No reason to address the rest of the comments, its a pair of racist authors who think racism only goes one way! Killing Lethbridge is the prime directive , and of course to punch a ticket for the pearly gates!

Just spent an hour with a fellow from Medicine Hat, he says all the Drug Addicts are literally GONE, gee I wonder where they went Mr Mayor and Council? Perhaps a question to Bourgue and Manning may help you?
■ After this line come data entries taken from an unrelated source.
(** * school_alert: the schedule-driven alarm engine of [src/App.tsx]

    A shallow embedding of the alarm engine of the [App] component: the
    recurrence matcher ([currentOngoingClass], the body of [checkAlarms]),
    the per-minute fired-set, the alarm life cycle ([triggerAlarm],
    [stopAlarm], [toggleTestSound]) with the host's timeouts, and the
    loading of the saved class list.

    React state is a record [State]; a function of the component reads the
    state of the render that created it (its closure), so an embedded
    function that reads state takes that render [r : State] as an argument;
    all of them write to the cells of the component [App].  The handler of
    the worker's ticks is the closure of the render that last changed
    [classes] or [currentUser]: [Component] keeps that render beside the
    cells, and [act] runs each tick with it. *)

From Stdlib Require Import String Ascii List ZArith Lia Bool DecimalString Sorted.
From stdpp Require Import base decidable option list gmap sets strings.

Open Scope Z_scope.

(** ** JavaScript strings and numbers *)

Module JS.

(** [a < b] on two strings: lexicographic order on the code units. *)
Definition lt (a b : string) : bool := String.ltb a b.

(** [a >= b] on two strings is the negation of [a < b]. *)
Definition ge (a b : string) : bool := negb (lt a b).

(** [a === b] on two strings. *)
Definition eq (a b : string) : bool := String.eqb a b.

(** [n.toString()] for a non-negative integer. *)
Definition toString (n : nat) : string :=
  NilZero.string_of_uint (Nat.to_uint n).

(** The first [n] characters of [cur] followed by [pad], [pad], ... *)
Fixpoint fill (pad cur : string) (n : nat) : string :=
  match n with
  | O => EmptyString
  | S n' =>
      match cur with
      | String ch rest => String ch (fill pad rest n')
      | EmptyString =>
          match pad with
          | String ch rest => String ch (fill pad rest n')
          | EmptyString => EmptyString
          end
      end
  end.

(** [s.padStart(targetLength, padString)]. *)
Definition padStart (targetLength : nat) (padString s : string) : string :=
  if (targetLength <=? String.length s)%nat then s
  else fill padString padString (targetLength - String.length s) +:+ s.

(** Truthiness of a [string | null]: [null] and the empty string are
    falsy. *)
Definition truthy (s : option string) : bool :=
  match s with
  | Some s' => negb (String.eqb s' EmptyString)
  | None => false
  end.

(** [arr.includes(x)] where [x] is a string or [undefined] ([None]) and
    the array holds strings. *)
Definition includes (arr : list string) (x : option string) : bool :=
  match x with
  | Some s => bool_decide (s ∈ arr)
  | None => false
  end.

End JS.

(** ** Data model ([types.ts]) *)

Record SchoolClass := mkSchoolClass {
  id : string;
  name : string;
  startTime : string;   (* HH:mm *)
  endTime : string;     (* HH:mm *)
  days : list string;
  active : bool
}.

Inductive AlarmType := type_start | type_end.

Record AlarmState := mkAlarmState {
  isActive : bool;
  className : string;
  type : AlarmType
}.

(** The part of a [Date] the engine reads: [getDay()] (0 is Sunday),
    [getHours()] and [getMinutes()] of the local wall clock. *)
Record Date := mkDate {
  getDay : nat;
  getHours : nat;
  getMinutes : nat
}.

(** What [new Date()] can return. *)
Definition validDate (d : Date) : Prop :=
  (getDay d < 7)%nat ∧ (getHours d < 24)%nat ∧ (getMinutes d < 60)%nat.

Definition DAYS_OF_WEEK : list string :=
  ["الأحد"; "الاثنين"; "الثلاثاء"; "الأربعاء"; "الخميس"; "الجمعة"; "السبت"].

(** [DAYS_OF_WEEK[now.getDay()]]; out of range the index gives
    [undefined]. *)
Definition dayName (now : Date) : option string :=
  DAYS_OF_WEEK !! getDay now.

(** [getHours().toString().padStart(2,'0') + ':' +
    getMinutes().toString().padStart(2,'0')]. *)
Definition hhmm (h m : nat) : string :=
  JS.padStart 2 "0" (JS.toString h) +:+ ":"
  +:+ JS.padStart 2 "0" (JS.toString m).

Definition timeStr (now : Date) : string := hhmm (getHours now) (getMinutes now).

(** ** React state of the component *)

Record State := mkState {
  currentUser : option string;
  classes : list SchoolClass;
  currentTime : Date;
  isTestingSound : bool;
  activeAlarm : option AlarmState
}.

(** ** The recurrence matcher: [currentOngoingClass] *)

(** The callback of [classes.find] at lines 198-201. *)
Definition isOngoing (dayName : option string) (nowStr : string)
    (c : SchoolClass) : bool :=
  if negb (active c) || negb (JS.includes (days c) dayName) then false
  else JS.ge nowStr (startTime c) && JS.lt nowStr (endTime c).

Definition currentOngoingClass (r : State) : option SchoolClass :=
  let dayName := dayName (currentTime r) in
  let nowStr := timeStr (currentTime r) in
  List.find (isOngoing dayName nowStr) (classes r).

(** ** The component's cells and the host *)

Inductive Permission := perm_default | perm_granted | perm_denied.

(** The audio element behind [audioRef]: only [paused] and the playback
    position ([currentTime]) are kept, and [play()] is taken to start
    playback.  The asynchronous probe of [unlockAudio] and the rejection
    handler of [play()], which maintain [isAudioUnlocked], are left out. *)
Record Audio := mkAudio {
  paused : bool;
  position : Z
}.

Record App := mkApp {
  state : State;                    (* the state the next render shows *)
  firedAlarmsRef : gset string;     (* useRef<Set<string>>(new Set()) *)
  lastMinuteRef : Z;                (* useRef<number>(-1) *)
  autoStopTimerRef : option nat;    (* useRef<number | null>(null) *)
  audioRef : option Audio;
  clock : Z;                        (* host time, in milliseconds *)
  timers : list (nat * Z);          (* outstanding timeouts: handle, deadline *)
  nextTimer : nat;                  (* next handle of [setTimeout] *)
  permission : Permission;          (* Notification.permission *)
  notifications : list string       (* titles of the notifications shown *)
}.

Definition setState (f : State → State) (a : App) : App :=
  mkApp (f (state a)) (firedAlarmsRef a) (lastMinuteRef a) (autoStopTimerRef a)
    (audioRef a) (clock a) (timers a) (nextTimer a) (permission a)
    (notifications a).

Definition setCurrentUser (u : option string) : App → App :=
  setState (λ s, mkState u (classes s) (currentTime s) (isTestingSound s)
                   (activeAlarm s)).

Definition setClasses (cls : list SchoolClass) : App → App :=
  setState (λ s, mkState (currentUser s) cls (currentTime s)
                   (isTestingSound s) (activeAlarm s)).

Definition setCurrentTime (now : Date) : App → App :=
  setState (λ s, mkState (currentUser s) (classes s) now (isTestingSound s)
                   (activeAlarm s)).

Definition setIsTestingSound (b : bool) : App → App :=
  setState (λ s, mkState (currentUser s) (classes s) (currentTime s) b
                   (activeAlarm s)).

Definition setActiveAlarm (al : option AlarmState) : App → App :=
  setState (λ s, mkState (currentUser s) (classes s) (currentTime s)
                   (isTestingSound s) al).

Definition setFiredAlarms (f : gset string) (a : App) : App :=
  mkApp (state a) f (lastMinuteRef a) (autoStopTimerRef a) (audioRef a)
    (clock a) (timers a) (nextTimer a) (permission a) (notifications a).

Definition setLastMinute (m : Z) (a : App) : App :=
  mkApp (state a) (firedAlarmsRef a) m (autoStopTimerRef a) (audioRef a)
    (clock a) (timers a) (nextTimer a) (permission a) (notifications a).

Definition setAutoStopTimer (t : option nat) (a : App) : App :=
  mkApp (state a) (firedAlarmsRef a) (lastMinuteRef a) t (audioRef a)
    (clock a) (timers a) (nextTimer a) (permission a) (notifications a).

Definition setAudio (au : option Audio) (a : App) : App :=
  mkApp (state a) (firedAlarmsRef a) (lastMinuteRef a) (autoStopTimerRef a) au
    (clock a) (timers a) (nextTimer a) (permission a) (notifications a).

Definition setClock (t : Z) (a : App) : App :=
  mkApp (state a) (firedAlarmsRef a) (lastMinuteRef a) (autoStopTimerRef a)
    (audioRef a) t (timers a) (nextTimer a) (permission a) (notifications a).

Definition setTimers (ts : list (nat * Z)) (a : App) : App :=
  mkApp (state a) (firedAlarmsRef a) (lastMinuteRef a) (autoStopTimerRef a)
    (audioRef a) (clock a) ts (nextTimer a) (permission a) (notifications a).

(** [new Notification(title, ...)]. *)
Definition showNotification (title : string) (a : App) : App :=
  mkApp (state a) (firedAlarmsRef a) (lastMinuteRef a) (autoStopTimerRef a)
    (audioRef a) (clock a) (timers a) (nextTimer a) (permission a)
    (notifications a ++ [title]).

(** [window.setTimeout(callback, delay)]: the only callback the component
    registers is [() => stopAlarm()], so a timeout is its handle and its
    deadline.  Handles are positive and never reused. *)
Definition setTimeout (delay : Z) (a : App) : nat * App :=
  (nextTimer a,
   mkApp (state a) (firedAlarmsRef a) (lastMinuteRef a) (autoStopTimerRef a)
     (audioRef a) (clock a) (timers a ++ [(nextTimer a, clock a + delay)])
     (S (nextTimer a)) (permission a) (notifications a)).

(** [clearTimeout(handle)]. *)
Definition clearTimeout (h : nat) (a : App) : App :=
  setTimers (filter (λ t, t.1 ≠ h) (timers a)) a.

(** Truthiness of a [number | null]: [null] and [0] are falsy. *)
Definition truthyHandle (h : option nat) : bool :=
  match h with
  | Some k => negb (k =? 0)%nat
  | None => false
  end.

(** ** The alarm life cycle *)

(** [stopAlarm], lines 307-318. *)
Definition stopAlarm (a : App) : App :=
  let a := setActiveAlarm None a in
  let a := setIsTestingSound false a in
  let a :=
    match autoStopTimerRef a with
    | Some h =>
        if truthyHandle (Some h) then setAutoStopTimer None (clearTimeout h a)
        else a
    | None => a
    end in
  match audioRef a with
  | Some au => setAudio (Some (mkAudio true 0)) a
  | None => a
  end.

(** [triggerAlarm], lines 286-305. *)
Definition triggerAlarm (className : string) (type : AlarmType) (a : App) : App :=
  let a := setActiveAlarm (Some (mkAlarmState true className type)) a in
  let a :=
    match audioRef a with
    | Some au => setAudio (Some (mkAudio false 0)) a
    | None => a
    end in
  let a :=
    match autoStopTimerRef a with
    | Some h => if truthyHandle (Some h) then clearTimeout h a else a
    | None => a
    end in
  let '(h, a) := setTimeout 20000 a in
  setAutoStopTimer (Some h) a.

(** [toggleTestSound], lines 361-369, run by the closure of render [r]
    (the call of [unlockAudio] is left out, see [Audio]). *)
Definition toggleTestSound (r : State) (a : App) : App :=
  if isTestingSound r then stopAlarm a
  else triggerAlarm "تجربة الجرس" type_start (setIsTestingSound true a).

(** [handleLogout], lines 332-336. *)
Definition handleLogout (a : App) : App :=
  stopAlarm (setCurrentUser None a).

(** [handleLogin], lines 320-330, for the trimmed input [trimmedUser] (the
    call of [unlockAudio] is left out, see [Audio]). *)
Definition handleLogin (trimmedUser : string) (a : App) : App :=
  if JS.truthy (Some trimmedUser) then setCurrentUser (Some trimmedUser) a
  else a.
As for the Watch, it was always nothing more than a diversionary tactic to pretend that Lethbridge would be safe under Spearman and Council’s misguided and delusional understanding of addicts. The proclamation by Spearman of “Southern Alberta Rehab facility” did exactly what I said it would( my experience with Copenhagen, Amsterdam, Antwerp, London, Edinburgh, Southern US, South America etc) which was, clear out every addict for 100 miles in all directions to Spearman/Phillips/Fitzpatrick, Bourgue and Mannings master plan of killing Lethbridge and creating Methbridge!
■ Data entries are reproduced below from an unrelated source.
(** * The admin dashboard and the login page of the cause-list scraper

    A shallow embedding of [frontend/app/admin/page.tsx] and
    [frontend/app/login/page.tsx].  Each React component is an event-driven
    machine: its [useState] cells form a record, every handler is a function
    on that record and on the part of the browser it touches (local storage,
    timers, the requests handed to [fetch]), and an [async] handler is cut at
    its network [await] into the part that runs on the click and the part
    that runs when the promise settles. *)

From Stdlib Require Import String Ascii List ZArith Bool Lia Permutation.
From Stdlib Require Import DecimalString.
Import ListNotations.
Local Open Scope string_scope.
Set Warnings "-register-all".

(** ** JavaScript values

    What [await response.json()] can produce, with the three operations the
    pages apply to such values: property access, [||] and the string
    conversion of template literals and of [localStorage.setItem]. *)

Module Js.

Inductive value : Type :=
| Undefined
| Null
| Bool (b : bool)
| Num (z : Z)              (* the integer counters the endpoints report *)
| Str (s : string)
| Arr (items : list value)
| Obj (fields : list (string * value)).   (* own properties, each name once *)

(** A thrown [Error]: the pages look at [name] and [message] only. *)
Record error : Type := Error { name : string; message : string }.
Now that all the addicts are here, you will find that as the do gooders continue to impinge on your rights, the only people who have them are the addicts, because they are not held responsible, are sick, need help to consume, need a source of income (your property) They need Drug houses in your neighborhood ( Lethbridge has 100 of them) so they can ruin your life, because “they are sick and need all our resources and your money”. So now the SCS roll in this is relegated to “Provider of Needles and Pipes” only. Dare you say the word “rehab”…well “the addict has rights” so can refuse for as long as he/she wishes too, and you? Well you have the obligation as a “white settler or non consuming Indigenous” (note from above) to support these addicts for the rest of their natural lives, and smile while they rob you blind, and ruin your community and business!

I love this part:
Jaisie Walker (they/them) is a graduate student at the University of Lethbridge whose anti-violence research with rural LGBTQ2S non/monogamous communities has received international recognition for research excellence, public policy and social change. They have over seven years of experience in non-profit governance, community education, and crisis intervention through positions in women’s shelters, harm reduction programs, and resource centres across Lethbridge and area.
Rebecca Runions (she/her) is a third-year Biology student at the University of Lethbridge who has experience volunteering in the downtown area. She has a passion for cultivating safe communities and hopes to work towards the implementation of necessary programs that assist Lethbridge’s most targeted and under-resourced populations. enquote

What “safe community are you referring too”? , The one you are ruining with your pandering of people who have no or little intention to EVER rehab! You do realize that less than 30 out of 1000 addicts remain sober after 2 years, right? And you do realize that Methbridge is attracting about 15 methheads per month (Bourque’s number not mine ) and we are now approaching Organized Crime/Hells Angel attention level because of clueless politicians and clueless do-gooders who assume they should attract and help everyone right? You do realize that without COVID we would be seeing deaths from gang related activities at 6 this year, right? I don’t see either of you as being expert in orqualified in organized crime, or drive by shootings? You have no experience in the criminal underworld, that this creates, none!

I have warned repeatedly exactly what would happen to this city…. no one is listening,……I am surrounded by uninformed NUTBARS!

Steve Bottrell

First off, 1.2 million? I’d like to see the where that money went. Anyway, it was never going to work. And giving the money to social workers isn’t going to work either. Because neither solution is about addressing the root of the problem. This isn’t a new approach, either way. And both have failed many times. It’s most likely just about the money, as usual.